It is an elemental fact that the basic needs for physical life are water, food, and shelter. The various survival programs on TV clearly bear this out.
David once found himself in a survival dilemma. After serving King Saul faithfully, he was hunted by his jealous king. At one point David took refuge in the “strongholds of Engedi” (1 Samuel 23:29), hiding from the murderous Saul in caves among the limestone cliffs. It was in such a cave that David had the chance to dispatch Saul, but did not do so, for he knew Saul was anointed by the Lord. So, shelter and protection David had.
But what about water? Engedi was an oasis in the desert. It was located midway up the western shore of the Dead Sea. From its six-hundred-foot cliffs flows a spring of potable water—one of only two fresh-water springs flowing into the Dead Sea. Because of the ibex which lived among those cliffs, it was called “the spring of the kid.” Thus David and his men had plenty of good drinking water.
And where there is water there is generally food. Watered by the flowing spring, there grew date palms, grapes, and fruit-bearing shrubs. No wonder Engedi was called a garden spot. And no wonder David sought refuge in this garden-stronghold.
Today we are the spiritual survivalists traveling through enemy territory. Our spiritual needs are the same: water, food, and protection. Where or to whom shall we flee? There is only One who can provide—our great Savior-God.
David himself described Him with three meaningful words in the same passage: “rock,” “fortress,” and “deliverer” (Psalm 18:2). Then and now all three speak of safety and protection, refuge and salvation. So Luther wrote of our “Mighty Fortress,” so also the poet, “Rock of Ages, cleft for me.” Our Savior-God is our refuge from all our enemies.
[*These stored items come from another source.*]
Definition demo_target : Destination := mkDestination (Some (domainAddress (s2b "example.com"))) 443 Network_UDP.
Lemma sample_target_ok : target_ok demo_target.
Proof.
  split; [by right|]. split; [unfold is_u16; cbn; lia|]. eexists. split; [reflexivity|]. split; [done|]. split; [vm_compute; split; discriminate|]. split; [reflexivity|]. discriminate.
Qed.
Lemma trojan_roundtrip_witness : ∃ h w, writeHeader [] (replicate 56 x61) demo_target = Ok h ∧ PacketWriter_WriteMultiBuffer [] demo_target [Buffer.FromBytes [x68; x69]] = Ok w.
Proof.
  destruct (trojan_roundtrip [] (replicate 56 x61) demo_target [Buffer.FromBytes [x68; x69]]) as (h & w & H1 & H2 & _).
  - reflexivity.
  - exact sample_target_ok.
  - apply Forall_singleton. unfold wf. vm_compute. repeat split; discriminate.
  - apply Forall_singleton. split; [exact sample_target_ok|]. vm_compute. repeat split; discriminate.
  - exists h, w. split; [exact H1|exact H2].
Defined.

End Trojan.

(** ** VLESS *)
Module Vless.

Definition RequestCommandTCP : byte := x01.
Definition RequestCommandUDP : byte := x02.
Definition RequestCommandMux : byte := x03.
Definition RequestCommandRvs : byte := x04.

Definition XRV : list byte := s2b "xtls-rprx-vision".

(** The user is the sixteen bytes of the account's ID. *)
Record RequestHeader := mkRequest { Version : byte; Command : byte; rh_Port : Port; rh_Address : option Address; rh_User : list byte }.
Record Addons := mkAddons { Flow : list byte; Seed : list byte }.
Definition no_addons : Addons := mkAddons [] [].

Section vless.
Context (pooled : list byte) (Marshal : Addons → list byte) (Unmarshal : list byte → option Addons).

Definition EncodeHeaderAddons (b : Buffer.t) (addons : Addons) : go Buffer.t :=
  if decide (Flow addons = XRV) then
    let bytes := Marshal addons in
    b ← byte_or b (byte_of_Z (len bytes)); write_or b bytes
  else byte_or b x00.

(** [DecodeHeaderAddons] clears the buffer first. *)
Definition DecodeHeaderAddons (b : Buffer.t) (r : Stream) : go (Addons * Buffer.t * Stream) :=
  '(b, r) ← read_or (Buffer.Clear b) r 1;
  l ← Buffer.Byte b 0;
  let length := byte_to_Z l in
  if decide (length ≠ 0) then
    '(b, r) ← read_or (Buffer.Clear b) r length;
    bs ← Buffer.Bytes b;
    match Unmarshal bs with
    | None => Err (ErrMsg "failed to unmarshal addons protobuf value")
    | Some a => Ok (a, b, r)
    end
  else Ok (no_addons, b, r).

Definition EncodeRequestHeader (request : RequestHeader) (addons : Addons) : go (list byte) :=
  b ← byte_or (Buffer.New pooled) (Version request);
  b ← write_or b (rh_User request);
  b ← EncodeHeaderAddons b addons;
  b ← byte_or b (Command request);
  b ← (if decide (Command request ≠ RequestCommandMux ∧ Command request ≠ RequestCommandRvs)
       then write_dest muxParser b (rh_Address request) (rh_Port request) else Ok b);
  Buffer.Bytes b.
Today, few drink water out of cisterns—water that might well be tainted with pathogens and parasites. When as a lad I cleaned out my grandparents’ cistern, I found snakes and salamanders, worms, bugs, and plenty of mud. Just as people want pure, physical water, so they should thirst after pure, spiritual water. Alas, the Old Testament Jews were rebuked for drinking water out of broken cisterns, instead of flowing springs (Jeremiah 2:13). Jesus is not a polluted cistern, but provides living water—Himself—water so pure and precious that when drunk by faith it springs up into everlasting life (John 4:10,14).
As for bread, Malachi accused the priests of Israel of offering the people polluted spiritual bread (1:7). Sinners today are invited to come to Jesus, the Bread of Life. Thus He promises that whosoever eats and trusts in His atoning death shall live forever (John 6:51).
Contaminated water and polluted bread! Who would so drink and eat? Sadly, most of the world. Gangrenous false doctrine here, killing pride and self-righteousness there, failure to trust and treasure the Living Water and Bread from heaven everywhere. No wonder so many are spiritually sick and starving unto death!
Rejoice! We have it all: protection, pure Living Water, and the nourishing Bread of Life. How blessed we are! But God has saved the best for last—in heaven. There we will dwell in His holy city, with walls great and high (Revelation 21), with no sin or evil-doers of any sort allowed. In the holy city we will drink from the water of life, and be nourished by the tree of life, with her various fruits. There all the saints will dwell, never hungering or thirsting again (Revelation 22).
Truly, what a safe and blessed place! Jesus Himself called it Paradise, for it is both an eternal stronghold, and a peace garden of everlasting beauty and happiness.